───── Stored data

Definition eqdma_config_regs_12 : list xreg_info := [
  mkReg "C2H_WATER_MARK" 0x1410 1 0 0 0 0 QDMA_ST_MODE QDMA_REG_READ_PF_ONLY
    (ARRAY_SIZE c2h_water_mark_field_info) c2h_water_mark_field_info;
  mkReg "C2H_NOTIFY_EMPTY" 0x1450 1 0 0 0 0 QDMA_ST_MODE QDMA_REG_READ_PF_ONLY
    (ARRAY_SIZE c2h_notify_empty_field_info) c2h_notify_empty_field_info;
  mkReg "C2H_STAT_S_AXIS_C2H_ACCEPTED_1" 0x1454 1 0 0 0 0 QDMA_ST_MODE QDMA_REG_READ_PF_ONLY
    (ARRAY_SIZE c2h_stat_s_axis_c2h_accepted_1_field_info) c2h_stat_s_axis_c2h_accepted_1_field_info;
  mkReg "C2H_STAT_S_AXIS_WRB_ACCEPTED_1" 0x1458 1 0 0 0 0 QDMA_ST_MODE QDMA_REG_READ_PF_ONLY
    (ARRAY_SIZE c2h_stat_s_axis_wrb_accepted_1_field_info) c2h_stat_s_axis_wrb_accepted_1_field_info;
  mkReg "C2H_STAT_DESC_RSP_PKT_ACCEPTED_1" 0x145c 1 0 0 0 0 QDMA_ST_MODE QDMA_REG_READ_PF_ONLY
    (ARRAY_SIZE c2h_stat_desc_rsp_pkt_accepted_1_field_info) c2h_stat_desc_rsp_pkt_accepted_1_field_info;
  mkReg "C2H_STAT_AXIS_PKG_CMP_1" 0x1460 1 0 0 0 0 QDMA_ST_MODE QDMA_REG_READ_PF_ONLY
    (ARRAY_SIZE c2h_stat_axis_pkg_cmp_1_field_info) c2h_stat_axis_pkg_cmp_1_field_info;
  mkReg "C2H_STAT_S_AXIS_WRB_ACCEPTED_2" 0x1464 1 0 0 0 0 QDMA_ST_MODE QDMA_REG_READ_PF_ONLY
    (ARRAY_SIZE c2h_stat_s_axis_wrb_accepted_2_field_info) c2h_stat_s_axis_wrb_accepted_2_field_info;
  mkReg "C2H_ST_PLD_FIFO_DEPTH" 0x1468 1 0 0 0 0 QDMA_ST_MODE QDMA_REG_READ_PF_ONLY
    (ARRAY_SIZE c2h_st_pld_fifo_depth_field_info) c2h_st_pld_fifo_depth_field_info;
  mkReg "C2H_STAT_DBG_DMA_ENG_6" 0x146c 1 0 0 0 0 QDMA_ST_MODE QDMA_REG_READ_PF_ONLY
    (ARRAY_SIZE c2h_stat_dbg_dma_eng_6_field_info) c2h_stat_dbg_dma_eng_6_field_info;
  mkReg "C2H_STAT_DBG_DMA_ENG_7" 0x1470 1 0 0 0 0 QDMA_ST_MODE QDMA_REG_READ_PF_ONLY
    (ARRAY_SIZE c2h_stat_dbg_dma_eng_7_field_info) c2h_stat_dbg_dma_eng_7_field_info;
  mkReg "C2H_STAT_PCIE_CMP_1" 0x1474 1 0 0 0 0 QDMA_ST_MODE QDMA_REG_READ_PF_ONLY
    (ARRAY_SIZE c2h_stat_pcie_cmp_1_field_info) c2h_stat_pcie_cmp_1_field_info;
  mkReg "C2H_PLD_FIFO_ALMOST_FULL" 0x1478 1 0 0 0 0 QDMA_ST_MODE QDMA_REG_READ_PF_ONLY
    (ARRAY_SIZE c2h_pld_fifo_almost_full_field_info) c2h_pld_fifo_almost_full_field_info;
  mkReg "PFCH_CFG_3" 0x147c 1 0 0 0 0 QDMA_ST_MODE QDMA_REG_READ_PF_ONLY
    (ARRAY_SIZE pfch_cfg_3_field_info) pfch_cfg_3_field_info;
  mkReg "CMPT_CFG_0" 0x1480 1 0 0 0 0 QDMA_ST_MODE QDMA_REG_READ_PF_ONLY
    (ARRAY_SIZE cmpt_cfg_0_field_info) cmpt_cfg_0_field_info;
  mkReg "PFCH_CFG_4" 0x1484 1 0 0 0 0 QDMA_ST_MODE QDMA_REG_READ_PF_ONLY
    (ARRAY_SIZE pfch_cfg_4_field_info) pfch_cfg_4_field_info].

──────────

**What you should do**
With the line that contains "(ARRAY_SIZE cmpt_cfg_0_field_info) cmpt_cfg_0_field_info;" as your start, reproduce the data above exactly through its last line, and nothing before that start.

**Answer below**
    (ARRAY_SIZE cmpt_cfg_0_field_info) cmpt_cfg_0_field_info;
  mkReg "PFCH_CFG_4" 0x1484 1 0 0 0 0 QDMA_ST_MODE QDMA_REG_READ_PF_ONLY
    (ARRAY_SIZE pfch_cfg_4_field_info) pfch_cfg_4_field_info].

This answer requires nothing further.